Pierre Bourdieu ve Loic Wacquant’ın kolektif olarak ortaya çıkardığı “Düşünümsel Sosyolojiye Davet” adlı eser Nazlı Ötken’in çevirisiyle İletişim Yayınları’ndan çıktı!
Pierre Bourdieu ve Loic Wacquant tarafından kaleme alınan ve Türkçede ilk basımı “Düşünümsel Bir Antropoloji İçin Cevaplar” adıyla yayımlanmış olan kitap, gözden geçirilmiş ve genişletilmiş versiyonuyla yeniden raflarda yerini alıyor. Bununla beraber Bourdieu’nun diğer eserlerini anlamak açısından mükemmel bir giriş niteliği taşıdığı da eserle ilgili söylenenler arasında.
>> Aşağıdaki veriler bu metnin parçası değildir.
(** * The markdown table parser of [blueprints.py]

    A shallow embedding of [markdown_table_to_csv] (src/blueprints.py, lines
    10-56) and of the string methods it calls, and of the handler of the
    Send button (lines 61-140), followed by the properties that the
    specification states about the parser and by further properties of the
    parser and of the handler.

    Python strings are sequences of Unicode code points; a character is
    modelled by its code point, a string by the list of its characters.
    Exceptions are modelled by an error result. *)

From Stdlib Require Import String Ascii.
From Stdlib Require Import List Arith NArith ZArith Bool Lia.
From Equations Require Import Equations.
Import ListNotations.

(** ** Characters and strings *)

Module Py.

Definition char := N.
Definition str := list char.

(** The literal [s] of the source as a Python string. *)
Definition lit (s : string) : str := map N_of_ascii (list_ascii_of_string s).

Definition pipe : char := 124%N.
Definition dash : char := 45%N.
Definition space : char := 32%N.
Definition newline : char := 10%N.

(** The characters [str.strip()], [str.rstrip()] treat as whitespace
    (CPython's [Py_UNICODE_ISSPACE]). *)
Definition isspace (c : char) : bool :=
  ((9 <=? c) && (c <=? 13) || (28 <=? c) && (c <=? 32)
   || (c =? 133) || (c =? 160) || (c =? 5760)
   || (8192 <=? c) && (c <=? 8202)
   || (c =? 8232) || (c =? 8233) || (c =? 8239) || (c =? 8287)
   || (c =? 12288))%N.

Section Strip.
(** [strip], [lstrip] and [rstrip] for a set of characters given by its
    membership test [p]. *)
Variable p : char -> bool.

Fixpoint lstrip_by (s : str) : str :=
  match s with
  | [] => []
  | c :: t => if p c then lstrip_by t else s
  end.

Fixpoint rstrip_by (s : str) : str :=
  match s with
  | [] => []
  | c :: t =>
      match rstrip_by t with
      | [] => if p c then [] else [c]
      | r => c :: r
      end
  end.

Definition strip_by (s : str) : str := rstrip_by (lstrip_by s).
End Strip.

(** [s.rstrip()], [s.strip()] and [s.strip(chars)]. *)
Definition rstrip (s : str) : str := rstrip_by isspace s.
Definition strip (s : str) : str := strip_by isspace s.
Definition strip_chars (chars : str) (s : str) : str :=
  strip_by (fun c => existsb (N.eqb c) chars) s.

(** [s.split(sep)] for a one-character separator: never the empty list. *)
Fixpoint split (sep : char) (s : str) : list str :=
  match s with
  | [] => [[]]
  | c :: t =>
      if (c =? sep)%N then [] :: split sep t
      else match split sep t with
           | [] => [[c]]
           | w :: ws => (c :: w) :: ws
           end
  end.

(** [sep.join(ls)]. *)
Fixpoint join (sep : char) (ls : list str) : str :=
  match ls with
  | [] => []
  | [l] => l
  | l :: rest => l ++ sep :: join sep rest
  end.

(** [s.startswith(c)] for a one-character prefix. *)
Definition startswith (s : str) (c : char) : bool :=
  match s with
  | [] => false
  | d :: _ => (d =? c)%N
  end.

(** [s.replace(c, '')]: every occurrence of [c] is removed. *)
Definition replace_empty (s : str) (c : char) : str :=
  filter (fun d => negb (d =? c)%N) s.

(** [set(s)], a set of characters given by its elements, and
    [a.issubset(b)]. *)
Definition set (s : str) : list char := nodup N.eq_dec s.
Definition issubset (a b : list char) : bool :=
  forallb (fun c => existsb (N.eqb c) b) a.

(** Exceptions the function and the calls inside it can raise.  A
    [UnicodeEncodeError] is a [ValueError] by its class; the text of its
    message is not modelled. *)
Inductive exn : Type :=
| ValueError (msg : string)
| IndexError
| UnicodeEncodeError.

Inductive result (A : Type) : Type :=
| Ok (a : A)
| Raise (e : exn).
Arguments Ok {A} a.
Arguments Raise {A} e.

Definition bind {A B} (m : result A) (k : A -> result B) : result B :=
  match m with
  | Ok a => k a
  | Raise e => Raise e
  end.

(** [l[i]] for a non-negative index. *)
Definition index {A} (l : list A) (i : nat) : result A :=
  match nth_error l i with
  | Some a => Ok a
  | None => Raise IndexError
  end.

End Py.

Import Py.

Notation "x <- m ;; k" := (bind m (fun x => k))
  (at level 61, m at next level, right associativity).

(** ** The data frame the parser returns *)

Record DataFrame : Type := mkDataFrame {
  columns : list str;
  rows : list (list str)
}.

(** [pd.DataFrame(data, columns=cols)] on a list of rows.  pandas is a
    library outside the repository: the constructor is taken to accept the
    rows when each has one cell per column name, and to raise its shape
    [ValueError] otherwise.  This is the constructor that keeps the cells
    as Python objects and does not look into them; [pd_DataFrame_arrow]
    below is the one that stores them as UTF-8 text. *)
Definition pd_DataFrame (data : list (list str)) (cols : list str)
  : result DataFrame :=
  if forallb (fun r => length r =? length cols) data
  then Ok (mkDataFrame cols data)
  else Raise (ValueError "columns passed, passed data had a different number of columns").

(** ** [split_row] *)

Definition NA : str := lit "N/A".

(** The loop [while len(cells) < expected_cols: cells.append('N/A')]. *)
Equations? pad_loop (cells : list str) (expected_cols : nat) : list str
  by wf (expected_cols - length cells) lt :=
  pad_loop cells expected_cols with lt_dec (length cells) expected_cols => {
    | left _ := pad_loop (cells ++ [NA]) expected_cols;
    | right _ := cells }.
Proof. rewrite length_app. simpl. lia. Qed.

Definition split_row (row : str) (expected_cols : nat) : list str :=
  let row := strip_chars [pipe] row in
  let cells := map strip (split pipe row) in
  let cells := pad_loop cells expected_cols in
  firstn expected_cols cells.

(** The cells of a row before padding and truncation: the value of [cells]
    after line 29. *)
Definition cells_of (row : str) : list str :=
  map strip (split pipe (strip_chars [pipe] row)).

(** ** [markdown_table_to_csv] *)

Definition expected_columns : list str :=
  [lit "Item Description"; lit "Quantity"; lit "Unit"].

Definition MalformedTableError : exn :=
  ValueError "Could not find a valid markdown table in the provided text.".
Definition EmptyTableError : exn :=
  ValueError "No valid data rows were found in the table.".

(** Lines 21-22: the stripped lines that start with a pipe. *)
Definition table_lines_of (markdown_text : str) : list str :=
  let lines := map rstrip (split newline markdown_text) in
  map strip (filter (fun line => startswith (strip line) pipe) lines).

(** Lines 42-46. *)
Definition data_start_idx_of (table_lines : list str) : result nat :=
  if 1 <? length table_lines then
    l1 <- index table_lines 1 ;;
    let dash_chars := set (replace_empty (replace_empty l1 pipe) space) in
    if issubset dash_chars [dash] then Ok 2 else Ok 1
  else Ok 1.

(** Lines 24-56, on the table lines. *)
Definition parse_table_lines (table_lines : list str) : result DataFrame :=
  if length table_lines <? 2 then Raise MalformedTableError
  else
    l0 <- index table_lines 0 ;;
    let header := split_row l0 3 in
    let header :=
      if length header <? 3
      then firstn (length header) expected_columns
           ++ repeat (lit "Unit") (3 - length header)
      else header in
    data_start_idx <- data_start_idx_of table_lines ;;
    let data_rows :=
      map (fun row => split_row row (length header))
          (skipn data_start_idx table_lines) in
    match data_rows with
    | [] => Raise EmptyTableError
    | _ => pd_DataFrame data_rows expected_columns
    end.

Definition markdown_table_to_csv (markdown_text : str) : result DataFrame :=
  parse_table_lines (table_lines_of markdown_text).

(** *** The function for any constructor of the data frame

    What [pd.DataFrame] of line 56 does with the rows is decided by pandas
    and its version.  [markdown_table_to_csv_with frame] is lines 10-56
    with the constructor [frame] in the place of [pd.DataFrame]. *)
Section Frame.
Variable frame : list (list str) -> list str -> result DataFrame.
“Ona göre felsefeyi tercih etmek; özgüven ve kibirle güdümlenen statüsel bir garantiye sahip olmak anlamına gelmektedir”
21. yüzyılın son çeyreğinde özellikle Avrupa sosyolojisinde, mevcut sosyoloji geleneğine yapmış olduğu radikal eleştiriler ve uzman olduğu alanda öne sürmüş olduğu fikirler ile büyük ses getiren Fransız sosyolog Pierre Bourdieu.
1930 doğumlu olan Fransız sosyolog, öğrenimine Paris’te başladı. Daha sonra eğitim hayatına felsefe bölümünü bitirerek devam etti. Kariyerinde akademik olarak ilerlemeyi tercih eden Bourdieu, 1959 ve 1962 yıllarında Sorbonne’da felsefe dersleri verdi. 1982’de Collège de France’ta, kendisini akademiye kazandıran Raymond Aron’un ölümü sonrasında sosyoloji kürsüsüne seçilen Bourdieu, aynı dönemde Actes de la Recherche en Sciences Sociales dergisinin yayın yönetmenliğini üstlendi. Bourdieu, çeşitli kültürel alanlardaki üretim, yeniden üretim, ayrışım mekanizmalarını inceleyen ve pek çok önemli çalışmaya imza atmış toplum bilimcidir. Aynı zamanda Avrupa Sosyoloji Merkezi’nin de kurucusudur.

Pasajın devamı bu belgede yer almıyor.